Almost two years ago, I wrote about the rising toning shoe category that Skechers created with their Shape-Ups brand. Back then, I wrote how it was great strategy by Skechers to create the sub-category and I also applauded Nike for not, pardon the expression, running into the mix despite the category exceeding $1 billion in 2010.
So just like the consumers who bought the shoes, unfortunately I neglected the obvious questions in 2010, too busy praising them executing a great strategy that I ignored this miracle shoe's too-good-to-be-true claims.
However, consumers learned quickly that toning shoes were built on promises they couldn't keep, thus leading to Skechers recent $40 million settlement with the Federal Trade Commission to exonerate themselves from charges of false advertising. Meanwhile, Reebok settled their false advertising claims for $25 million. The empty promises made were that toning shoes somehow activate key muscles differently and that people wearing the shoes could "shape up while they walk." An investigation into such claims also lead to the discovery that a chiropractor who supported these claims in a independent (wink!) study was married to a Skechers employee.

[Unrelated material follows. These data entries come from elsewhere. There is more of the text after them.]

Definition adapt_723_24 (i : Z) (st : g72x_state) : g72x_state :=
  let sez := s16 (s16 (predictor_zero st) >> 1) in
  let se := s16 (s16 (s16 (predictor_zero st) + predictor_pole st) >> 1) in
  let y := s16 (step_size st) in
  let dq := s16 (reconstruct (i .& 4) _dqlntab_723_24.[i] y) in
  let sr := s16 (if dq <? 0 then se - (dq .& 0x3FFF) else se + dq) in
  update 3 y _witab_723_24.[i] _fitab_723_24.[i] dq sr (s16 (sr - se + sez)) st.

Definition adapt_723_40 (i : Z) (st : g72x_state) : g72x_state :=
  let sez := s16 (s16 (predictor_zero st) >> 1) in
  let se := s16 (s16 (s16 (predictor_zero st) + predictor_pole st) >> 1) in
  let y := s16 (step_size st) in
  let dq := s16 (reconstruct (i .& 0x10) _dqlntab_723_40.[i] y) in
  let sr := s16 (if dq <? 0 then se - (dq .& 0x7FFF) else se + dq) in
  update 5 y _witab_723_40.[i] _fitab_723_40.[i] dq sr (s16 (sr - se + sez)) st.

Lemma g721_decoder_adapt i o st : snd (g721_decoder i o st) = adapt_721 (i .& 0x0f) st.
Proof. reflexivity. Qed.

Lemma g723_24_decoder_adapt i o st : snd (g723_24_decoder i o st) = adapt_723_24 (i .& 0x07) st.
Proof. reflexivity. Qed.

Lemma g723_40_decoder_adapt i o st : snd (g723_40_decoder i o st) = adapt_723_40 (i .& 0x1f) st.
Proof. reflexivity. Qed.

Lemma code_land i k : 1 <= i <= 2 ^ k - 1 -> 0 <= k -> i .& Z.ones k = i.
Proof. intros. rewrite land_mask by lia. apply Z.mod_small. lia. Qed.

(** The signal estimate of [st] does not overflow a 16-bit accumulator. *)
Definition estimate_fits (st : g72x_state) : bool :=
  let t := s16 (predictor_zero st) + predictor_pole st in (- 32768 <=? t) && (t <=? 32767).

Legendary ad man Doyle Dane Bernbach famously said that "a great campaign only makes a bad product fail faster." So will lying about what a product can do. That creates lawsuits which only accelerate the failing process. Lawsuits get products pulled from shelves and employees fired without hesitation. Although, Reebok said they still believe in the toning shoe category.
I just don't know if I want to believe them. I too wouldn't want to relinquish category leadership so easily. But without the promise of building a great butt without breaking a sweat, all they have is a really ugly pair of shoes. I think it's going to be very interesting to watch where Reebok and Skechers take the toning shoe category next.